18
May
2023
|
15:20 PM
Europe/Amsterdam

UHCL prof enjoys commencement: 'It's an important reminder of why we are here'

Over 1,200 University of Houston-Clear Lake students successfully completed their academic journey at spring commencement, which took place on May 13 at NRG Arena. This number—a record high for the university, can be attributed in part to the commitment demonstrated by their professors, many of whom enjoy witnessing the culmination of their students’ achievements so much, they almost never miss a ceremony.

Associate Professor in Anthropology and Cross-Cultural Studies Maria Curtis said she makes sure she goes to one ceremony a year, if not each semester. She was among approximately  80 professors who attended one of the day’s two sessions.

“I am the first person in my family to walk across a stage and graduate, and I very clearly remember the look on my parents’, grandparents’ and siblings’ faces when 
I graduated, and I realized how meaningful that was,” she said. “I come from a working-class family. They encouraged me to go to school. I had a job—sometimes multiple jobs, and I paid my way and I had scholarships.”

She said that’s when she learned that beyond being in college, education was supposed to bring a kind of ease to life. “You have more options, and you don’t have to have that paycheck-to-paycheck mindset. You can have time to think and do other things,” she said. “It’s fine to be  hard working and I appreciate my parents instilled that in me, but the worry about how to pay for things was not easy.
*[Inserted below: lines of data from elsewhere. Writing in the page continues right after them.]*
Lemma put_fat_range v c x : ~ cluster (fatfs v) c -> put_fat c x v = Some (FR_INT_ERR, v).
Proof using.
  unfold cluster. intros Hc. unfold put_fat, mbind, F_bind, fs_get.
  destruct ((c <? 2) || (n_fatent (fatfs v) <=? c)) eqn:E; [done|]. apply orb_false_elim in E as [E1 E2].
  apply Z.ltb_ge in E1. apply Z.leb_gt in E2. lia.
Qed.

(** (C17) The table is a map from clusters to links of 12, 16 or 28 bits.  Writing an
    entry ends on every disk; it changes no other entry and nothing behind the
    table, and when it says so every entry then reads as the map with the new link,
    unless the disk fails.  Numbers outside the table are refused. *)
Theorem fat_is_a_map v c x :
  win_ok v -> table_ok (fatfs v) -> winsect (fatfs v) <> 0 ->
  (cluster (fatfs v) c ->
   exists r v', put_fat c x v = Some (r, v') /\ put_result c x v r v' /\
     forall c', cluster (fatfs v) c' -> r = FR_OK ->
       exists a v2, get_fat c' v' = Some (a, v2) /\ stays v' v2 /\
         (a = (if decide (c' = c) then x mod 2 ^ entry_bits (fs_type (fatfs v)) else entry v c') \/ a = DISK_ERROR /\ ~ sound)) /\
  (~ cluster (fatfs v) c -> put_fat c x v = Some (FR_INT_ERR, v) /\ get_fat c v = Some (1, v)).
Proof using.
  intros Hok Ht Hne. split; [intros Hc|by intros Hc; split; [apply put_fat_range|apply get_fat_range]].
  destruct (fwp_run _ _ _ (put_fat_ok v c x Hok Hne Ht Hc)) as (r & v' & Hrun & Hp). exists r, v'. split_and!; [done|done|].
  intros c' Hc' ->. pose proof Hp as [Hok' Hsm _ _ Ho Ha _ _]. destruct Ha as [[_ E]|]; [|done].
  assert (Ht' : table_ok (fatfs v')) by (destruct Ht as [H1 H2 H3 H4 H5]; split; [by apply (same_geometry (fatfs v))|by rewrite Hsm..]).
  destruct (fwp_run _ _ _ (get_fat_ok v' c' Hok' Ht' ltac:(by rewrite Hsm))) as (a & v2 & Hrun2 & [_ Hst Ha2 _ Hs2]).
  exists a, v2. split_and!; [done|done|]. assert (Hval : entry v' c' = if decide (c' = c) then x mod 2 ^ entry_bits (fs_type (fatfs v)) else entry v c').
  { case_decide as Hd; [by subst|by apply Ho]. }
  rewrite <- Hval. destruct Ha2 as [[-> _]| ->]; [by left|right]. split; [done|]. intros S. specialize (Hs2 S).
  pose proof (entry_range v' c' Hok'). unfold DISK_ERROR in Hs2. lia.
Qed.

End FatTableProofs.
Lemma kept_refl v : win_ok v -> kept v v.
Proof using. intros Hok. by split. Qed.

Lemma kept_stays v v' : win_ok v' -> stays v v' -> (reliable -> mirrored v -> mirrored v') -> kept v v'.
Proof using. intros H1 [H2 H3 H4] H5. split; [done|by apply same_alike|done|by auto|done]. Qed.

Lemma kept_got c v r v' : got c v r v' -> kept v v'.
Proof using. intros [H1 H2 _ H4 _]. by apply kept_stays. Qed.

Lemma kept_put c x v r v' : put_result c x v r v' -> kept v v'.
Proof using. intros [H1 H2 H3 H4 _ _ H7 _]. split; [done|by apply same_alike|done|done|done]. Qed.

Lemma kept_counts v b l n : win_ok v -> kept v (mkVol (with_fsinfo b l n (fatfs v)) (dev v)).
Proof using.
  intros [[] H2 H3 H4 H5]. by split.
Qed.

Lemma entry_counts v b l n c : entry (mkVol (with_fsinfo b l n (fatfs v)) (dev v)) c = entry v c.
Proof using. done. Qed.

Lemma alike_table f f' : alike f f' -> table_ok f -> table_ok f'.
Proof using. intros Ha [H1 H2 H3 H4 H5]. split; [by eapply alike_geometry|..]; by rewrite Ha. Qed.

Lemma alike_cluster f f' c : alike f f' -> cluster f' c <-> cluster f c.
Proof using. by intros ->. Qed.

Lemma count_free_ok v n :
  win_ok v ->
  fwp (count_free n) (fun _ v' => kept v v' /\ (forall c, entry v' c = entry v c) /\ last_clust (fatfs v') = last_clust (fatfs v) /\
    winsect (fatfs v') = winsect (fatfs v) /\
    free_clust (fatfs v') = if free_clust (fatfs v) =? UNKNOWN then UNKNOWN else u32 (free_clust (fatfs v) + n)) v.
Proof using.
  intros Hok. unfold count_free. apply fwp_bind, fwp_get. destruct (Z.eqb_spec (free_clust (fatfs v)) UNKNOWN) as [E|_].
  - apply fwp_ret. split_and!; try done.
  - apply fwp_bind, fwp_mod, fwp_mod. cbn [fatfs dev]. split_and!; try done. by apply (kept_counts v).
Qed.

(** ** Freeing a chain *)

(** The clusters in use. *)
Definition used v : nat := length (filter (fun c => entry v c <> 0) (seqZ 2 (n_fatent (fatfs v) - 2))).

Lemma used_bound v : table_ok (fatfs v) -> (used v < Z.to_nat (n_fatent (fatfs v)))%nat.
Proof using.
  intros [_ _ Hs _ _]. unfold used. eapply Nat.le_lt_trans; [apply length_filter|]. rewrite length_seqZ. lia.
Qed.

Lemma used_less v v' c :
  n_fatent (fatfs v') = n_fatent (fatfs v) -> cluster (fatfs v) c -> entry v c <> 0 -> entry v' c = 0 ->
  (forall c', cluster (fatfs v) c' -> c' <> c -> entry v' c' = entry v c') -> (used v' < used v)%nat.
Proof using.
  intros Hn Hc H1 H2 Ho. unfold used. rewrite Hn. apply (filter_shorter_strict _ _ _ c); try done; [|apply elem_of_seqZ; unfold cluster in Hc; lia|by intros ?].
  intros y Hy. apply elem_of_seqZ in Hy. destruct (decide (y = c)) as [->|Hne]; [done|]. by rewrite Ho by (unfold cluster; lia || done).
Qed.

(** What [remove_chain] leaves when it answers [r]: it has freed the clusters [l]
    and stopped at [d]. *)
Record removed (c : Z) (l : list Z) (d : Z) v (r : FRESULT) v' : Prop := {
  rm_kept : kept v v';
  rm_path : path (entry v) c l d;
  rm_nodup : NoDup l;
  rm_clusters : Forall (cluster (fatfs v)) l;
  rm_freed : forall x, x ∈ l -> entry v' x = 0;
  rm_others : forall x, cluster (fatfs v) x -> x ∉ l -> entry v' x = entry v x \/ r = FR_DISK_ERR /\ x = d /\ entry v d <> 0;
  rm_free : 0 <= free_clust (fatfs v) -> free_clust (fatfs v) + Z.of_nat (used v) < UNKNOWN ->
    free_clust (fatfs v') = free_clust (fatfs v) + zlen l;
  rm_end : r = FR_OK /\ (n_fatent (fatfs v) <= d \/ d ∈ l \/ cluster (fatfs v) d /\ entry v d = 0) \/
    r = FR_INT_ERR /\ cluster (fatfs v) d /\ entry v d = 1 \/
    r = FR_DISK_ERR /\ cluster (fatfs v) d;
  rm_sound : sound -> r <> FR_DISK_ERR
}.

Lemma removed_nothing c v r v' :
  kept v v' -> (forall x, cluster (fatfs v) x -> entry v' x = entry v x \/ r = FR_DISK_ERR /\ x = c /\ entry v c <> 0) ->
  free_clust (fatfs v') = free_clust (fatfs v) ->
  r = FR_OK /\ (n_fatent (fatfs v) <= c \/ cluster (fatfs v) c /\ entry v c = 0) \/ r = FR_INT_ERR /\ cluster (fatfs v) c /\ entry v c = 1 \/ r = FR_DISK_ERR /\ cluster (fatfs v) c ->
  (sound -> r <> FR_DISK_ERR) -> removed c [] c v r v'.
Proof using.
  intros Hk Ho Hf He Hs. split; try done.
  - constructor.
  - constructor.
  - intros x Hx. by apply elem_of_nil in Hx.
  - intros x Hx _. by apply Ho.
  - intros _ _. rewrite Hf. unfold zlen. cbn [length]. lia.
  - destruct He as [[-> [He|He]]|He]; auto.
Qed.

(** One round, and the rest. *)
Lemma removed_cons c l d v v1 r v' :
  kept v v1 -> cluster (fatfs v) c -> 1 < entry v c -> entry v1 c = 0 ->
  (forall x, cluster (fatfs v) x -> x <> c -> entry v1 x = entry v x) ->
  (0 <= free_clust (fatfs v) -> free_clust (fatfs v) + Z.of_nat (used v) < UNKNOWN -> free_clust (fatfs v1) = free_clust (fatfs v) + 1) ->
  removed (entry v c) l d v1 r v' -> removed c (c :: l) d v r v'.
Proof using.
  intros Hk Hc Hl H0 Ho Hf [R1 R2 R3 R4 R5 R6 R7 R8 R9]. pose proof (k_alike _ _ Hk) as Ha.
  assert (Hn : n_fatent (fatfs v1) = n_fatent (fatfs v)) by (by rewrite Ha).
  assert (Hcl : forall x, cluster (fatfs v1) x <-> cluster (fatfs v) x) by (intros x; by rewrite Ha).
  assert (Hnot : c ∉ l) by (intros Hx; pose proof (path_links _ _ _ _ _ R2 Hx); lia).
  assert (R4' : Forall (cluster (fatfs v)) l) by (eapply Forall_impl; [exact R4|]; intros x; apply Hcl).
  split.
  - by eapply kept_trans.
  - constructor; [done|]. eapply path_ext; [|exact R2]. intros x Hx. symmetry. apply Ho; [by apply (proj1 (Forall_forall _ _) R4')|by intros ->].
  - by constructor.
  - by constructor.
  - intros x [-> |Hx]%elem_of_cons; [|by apply R5]. destruct (R6 c) as [E|(_ & -> & E)]; [by apply Hcl|done|by rewrite E|done].
  - intros x Hx [Hne Hni]%not_elem_of_cons. destruct (R6 x) as [E|(-> & -> & E)]; [by apply Hcl|done| |].
    + left. by rewrite E, Ho.
    + right. by rewrite <- Ho.
  - intros Hf0 Hf1. assert (Hu : (used v1 < used v)%nat) by (apply (used_less v v1 c); done || lia).
    specialize (Hf Hf0 Hf1). rewrite R7 by lia. unfold zlen. cbn [length]. lia.
  - rewrite <- Hn. destruct R8 as [[-> [R8|[R8|[Hcd R8]]]]|[(-> & Hcd & R8)|[-> R8]]].
    + left. auto.
    + left. split; [done|]. right. left. by right.
    + left. split; [done|]. apply Hcl in Hcd. destruct (decide (d = c)) as [->|Hne]; [right; left; by left|].
      right. right. by rewrite <- Ho.
    + right. left. apply Hcl in Hcd. split_and!; [done..|]. rewrite <- Ho; [done|done|]. intros ->. lia.
    + right. right. split; [done|by apply Hcl].
  - done.
Qed.

Lemma entry_alike_got c v r v' x : table_ok (fatfs v) -> got c v r v' -> cluster (fatfs v) x -> entry v' x = entry v x.
Proof using. intros Ht [_ Hst _ _ _] Hx. by apply entry_stays. Qed.

Lemma remove_loop_ok fuel v c :
  win_ok v -> table_ok (fatfs v) -> 2 <= c -> (used v < fuel)%nat ->
  fwp (remove_loop fuel c) (fun r v' => exists l d, removed c l d v r v') v.
Proof using.
  revert v c. induction fuel as [|n IH]; intros v c Hok Ht Hc Hfuel; [lia|].
  cbn [remove_loop]. apply fwp_bind, fwp_get. destruct (Z.ltb_spec c (n_fatent (fatfs v))) as [Hlt|Hge].
  2: { apply fwp_ret. exists [], c. apply removed_nothing; auto using kept_refl; done. }
  assert (Hcl : cluster (fatfs v) c) by (unfold cluster; lia).
  apply fwp_bind. eapply fwp_mono; [|by apply get_fat_ok]. intros nxt v1 Hg. pose proof Hg as [Hok1 Hst1 Ha1 _ Hs1].
  pose proof (kept_got _ _ _ _ Hg) as Hk1. pose proof (entry_range v c Hok) as Hrange.
  assert (He1 : forall x, cluster (fatfs v) x -> entry v1 x = entry v x) by (intros; by eapply entry_alike_got).
  assert (Hf1 : free_clust (fatfs v1) = free_clust (fatfs v)) by (by rewrite (st_same _ _ Hst1)).
  destruct Ha1 as [[-> Hne1]| ->].
  2: { apply fwp_ret. exists [], c. apply removed_nothing; auto. intros S. specialize (Hs1 S). unfold DISK_ERROR in Hs1. lia. }
  destruct (Z.eqb_spec (entry v c) 0) as [E0|E0].
  { apply fwp_ret. exists [], c. apply removed_nothing; auto; done. }
  destruct (Z.eqb_spec (entry v c) 1) as [E1|E1].
  { apply fwp_ret. exists [], c. apply removed_nothing; auto; done. }
  destruct (Z.eqb_spec (entry v c) DISK_ERROR) as [E2|_]; [unfold DISK_ERROR in E2; lia|].
  assert (Ht1 : table_ok (fatfs v1)) by (eapply alike_table; [apply Hk1|done]).
  assert (Hcl1 : cluster (fatfs v1) c) by (by apply (alike_cluster _ _ _ (k_alike _ _ Hk1))).
  apply fwp_bind. eapply fwp_mono; [|by apply put_fat_ok]. intros r v2 Hp. pose proof Hp as [Hok2 Hsm2 Hne2 _ Ho2 Ha2 _ Hs2].
  pose proof (kept_trans _ _ _ Hk1 (kept_put _ _ _ _ _ Hp)) as Hk2.
  assert (Ho : forall x, cluster (fatfs v) x -> x <> c -> entry v2 x = entry v x).
  { intros x Hx Hxc. rewrite Ho2; [by apply He1|by apply (alike_cluster _ _ _ (k_alike _ _ Hk1))|done]. }
  assert (Hf2 : free_clust (fatfs v2) = free_clust (fatfs v)) by (by rewrite Hsm2).
  destruct Ha2 as [[-> E]| ->].
  - rewrite decide_True by done. rewrite Z.mod_0_l in E by (apply Z.pow_nonzero; [lia|by unfold entry_bits; repeat case_match]).
    apply fwp_bind. eapply fwp_mono; [|by apply count_free_ok]. intros [] v3 (Hk3 & He3 & _ & _ & Hf3).
    pose proof (kept_trans _ _ _ Hk2 Hk3) as Hk.
    eapply fwp_mono; [|apply IH].
    + intros r v' (l & d & Hr). exists (c :: l), d. apply (removed_cons _ _ _ _ v3); try done; [lia|by rewrite He3| |].
      * intros x Hx Hxc. rewrite He3. by apply Ho.
      * intros H0 H1. rewrite Hf3, Hf2. unfold UNKNOWN in *. zbool. rewrite wrap_small by (unfold fits; lia). lia.
    + apply Hk.
    + eapply alike_table; [apply Hk|done].
    + lia.
    + assert (used v3 < used v)%nat; [|lia]. apply (used_less v v3 c); [by rewrite (k_alike _ _ Hk)|done|done|by rewrite He3|].
      intros x Hx Hxc. rewrite He3. by apply Ho.
  - rewrite decide_False by done. apply fwp_ret. exists [], c. apply removed_nothing; auto; [|by intros S; specialize (Hs2 S)].
    intros x Hx. destruct (decide (x = c)) as [->|Hxc]; [by right|left; by apply Ho].
Qed.

Lemma remove_chain_ok v c :
  win_ok v -> table_ok (fatfs v) -> cluster (fatfs v) c -> fwp (remove_chain c) (fun r v' => exists l d, removed c l d v r v') v.
Proof using.
  intros Hok Ht Hc. unfold remove_chain. apply fwp_bind, fwp_get. unfold cluster in Hc.
  replace ((c <? 2) || (n_fatent (fatfs v) <=? c)) with false by (zbool; done).
  apply remove_loop_ok; [done|done|lia|by apply used_bound].
Qed.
I never thought of myself as a person who would fit into the educational sphere, but then I heard about a scholarship offered through my grandfather’s employer, who had worked very hard in his life.”

 Her grandfather was the one who encouraged her to apply for this scholarship so that she could work less and study more. “The scholarship allowed me to work less and join a research group with my anthropology professor,” she recalled.

She said that was the scholarship that made her think about going on to graduate school and even studying abroad—two things no one in her family had ever done.

“When I graduated, that’s when it dawned on me what a big deal it was. My family really honored it. My grandmother was the child of sharecroppers. She was just beside herself when I graduated.  There are no words to explain how much it meant to her. She said that my education had given me a different confidence, which I hadn’t realized.”

As an anthropology professor, Curtis said that she’d taught students from all over the university because of the diversity course requirement.

“I’m the one who’s reading the list of students graduating in the College of Human Sciences and Humanities,” she said. “I’m so excited to see how many students I know. I think about each student’s struggles and their ups and downs. We all had them. A lot of our job as professors is to just to tell students to keep going and that they can do it.”

She said she reflected on the fact that as she read the names, there was a tremendous lifetime accomplishment behind each one, as well as for the family members sitting in the crowd. “It never bothers me when people are screaming in the audience,” she said. “They are so excited. There is so much joy. They have earned this day.”

 Curtis said that in reading the names before graduation, she identified at least 20 different languages.

“It is incredible to think about our student diversity and take in the fact that there were proud parents and grandparents in the audience whose hopes for their graduates may have once started in so many distant places,” she said.

And as she listens to the shouts from happy family members in the audience, Curtis said she was happy to be with her colleagues in that moment.

“There is a day-to-day grind during the semester with exams, grading, and prepping for teaching, but to see my colleagues in such a happy moment, it’s very special, and it’s an important reminder of why we are here,” she said. “Most of our students are in the same situation I was in. Students think professors operate in a different dimension where things are somehow easier for us, but they don’t realize we faced similar struggles to get our degrees and how much we identify with them.”

And that, she said, is why she goes to commencement.

“I’m reading some of the names of my own students and I’m so excited about that,” she said. “Even if they’re not in my program, I have had many in my classes and I am honored to witness this important rite of passage.”

 She said students often have self-confidence issues to overcome and this is why graduation is so beautiful—they have stuck with it, they did their best, and they grew and persevered. 

“They probably learned that the journey to the end of degree is not about perfection but staying the path, learning new content material, but also learning about how to tap into their own unique strengths,” she said. “They did the work, they made it, and now they’re here.”